Only the lines from the one with "(v ≤ 10 → speed_after c v = v)) ∧" onward are wanted, through the last line of the entries, set down exactly.

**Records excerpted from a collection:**
+++++
(** C3. One gravity step of a running game whose piece sits at a free
    placement, as it does in every state a running session can hold.
    If the piece fits one row lower, only [current_y]
    (plus 1) and the fall timer (reset to 0) change: field, score, speed
    and piece count are the same.  Otherwise the covered cells are
    written with the piece's value into the field (every other cell is
    kept), the full lines are cleared and scored, a piece of the drawn
    kind is spawned at rotation 0, x = 4, y = 0, the piece count grows by
    one, and the speed drops by exactly 1 when the new count is a
    multiple of 10 and the speed is above 10, and is unchanged
    otherwise.  From then on, however the game is played, the speed
    never goes below 10 and never rises; once it is 10 it stays 10. *)
Theorem gravity_step_spec k s :
  (reachable s → game_over s = false →
   wf_field (field s) ∧ valid_kind (current_piece s) ∧
   fits_at s (current_rotation s) (current_x s) (current_y s) = Some true) ∧
  (game_over s = false → wf_field (field s) →
   valid_kind (current_piece s) → valid_kind k →
   fits_at s (current_rotation s) (current_x s) (current_y s) = Some true →
   (fits_at s (current_rotation s) (current_x s) (current_y s + 1) = Some true ∧
    force_down_step k s
    = Some (mkState (field s) (score s) (game_over s) (speed s) 0 (piece_count s)
              (current_piece s) (current_rotation s) (current_x s)
              (current_y s + 1)))
   ∨
   (fits_at s (current_rotation s) (current_x s) (current_y s + 1) = Some false ∧
    ∃ f1 ok,
      lock_piece s = Some (set_field f1 s) ∧
      (∀ px py, 0 ≤ px < 4 → 0 ≤ py < 4 →
         occupies (current_piece s) (current_rotation s) px py →
         cell f1 (current_x s + px) (current_y s + py) = Some (current_piece s + 1)) ∧
      (∀ cx cy, 0 ≤ cx → 0 ≤ cy →
         (∀ px py, 0 ≤ px < 4 → 0 ≤ py < 4 →
            occupies (current_piece s) (current_rotation s) px py →
            ¬ (cx = current_x s + px ∧ cy = current_y s + py)) →
         cell f1 cx cy = cell (field s) cx cy) ∧
      does_piece_fit (clear_full_lines_spec f1) k 0 4 0 = Some ok ∧
      force_down_step k s
      = Some (mkState (clear_full_lines_spec f1)
                (score s + line_bonus (full_count f1))
                (negb ok)
                (speed_after (piece_count s + 1) (speed s))
                0 (piece_count s + 1) k 0 4 0))) ∧
  (∀ c v, (c mod 10 = 0 → 10 < v → speed_after c v = v - 1) ∧
          (¬ (c mod 10 = 0 ∧ 10 < v) → speed_after c v = v) ∧
          (10 ≤ v → 10 ≤ speed_after c v ≤ v) ∧
          (v ≤ 10 → speed_after c v = v)) ∧
  (∀ s', rtc play_step s s' →
     (10 ≤ speed s → 10 ≤ speed s' ≤ speed s) ∧
     (speed s = 10 → speed s' = 10)).
Proof.
  split; [|split; [|split]].
  - intros Hreach Hrun.
    destruct (reachable_ok s Hreach) as (Hwf & _ & Hp & Hfit). auto.
  - intros Hrun Hwf Hp Hk Hcur.
    destruct (force_down_step_cases k s Hwf Hp Hk Hcur)
      as [Hfall|(Hbelow & f1 & ok & Hlock & _ & _ & Hcov & Hunch & Hok & Hstep)].
    + by left.
    + right. split; [done|]. exists f1, ok. rewrite Hrun in Hstep.
      by repeat (split; [done|]).
  - apply speed_after_spec.
  - intros s' Hplay. split.
    + by apply plays_speed_floor.
    + intros Hs. pose proof (plays_speed_floor s s' Hplay). lia.
Qed.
+++++
**ANSWER BOX:**
          (v ≤ 10 → speed_after c v = v)) ∧
  (∀ s', rtc play_step s s' →
     (10 ≤ speed s → 10 ≤ speed s' ≤ speed s) ∧
     (speed s = 10 → speed s' = 10)).
Proof.
  split; [|split; [|split]].
  - intros Hreach Hrun.
    destruct (reachable_ok s Hreach) as (Hwf & _ & Hp & Hfit). auto.
  - intros Hrun Hwf Hp Hk Hcur.
    destruct (force_down_step_cases k s Hwf Hp Hk Hcur)
      as [Hfall|(Hbelow & f1 & ok & Hlock & _ & _ & Hcov & Hunch & Hok & Hstep)].
    + by left.
    + right. split; [done|]. exists f1, ok. rewrite Hrun in Hstep.
      by repeat (split; [done|]).
  - apply speed_after_spec.
  - intros s' Hplay. split.
    + by apply plays_speed_floor.
    + intros Hs. pose proof (plays_speed_floor s s' Hplay). lia.
Qed.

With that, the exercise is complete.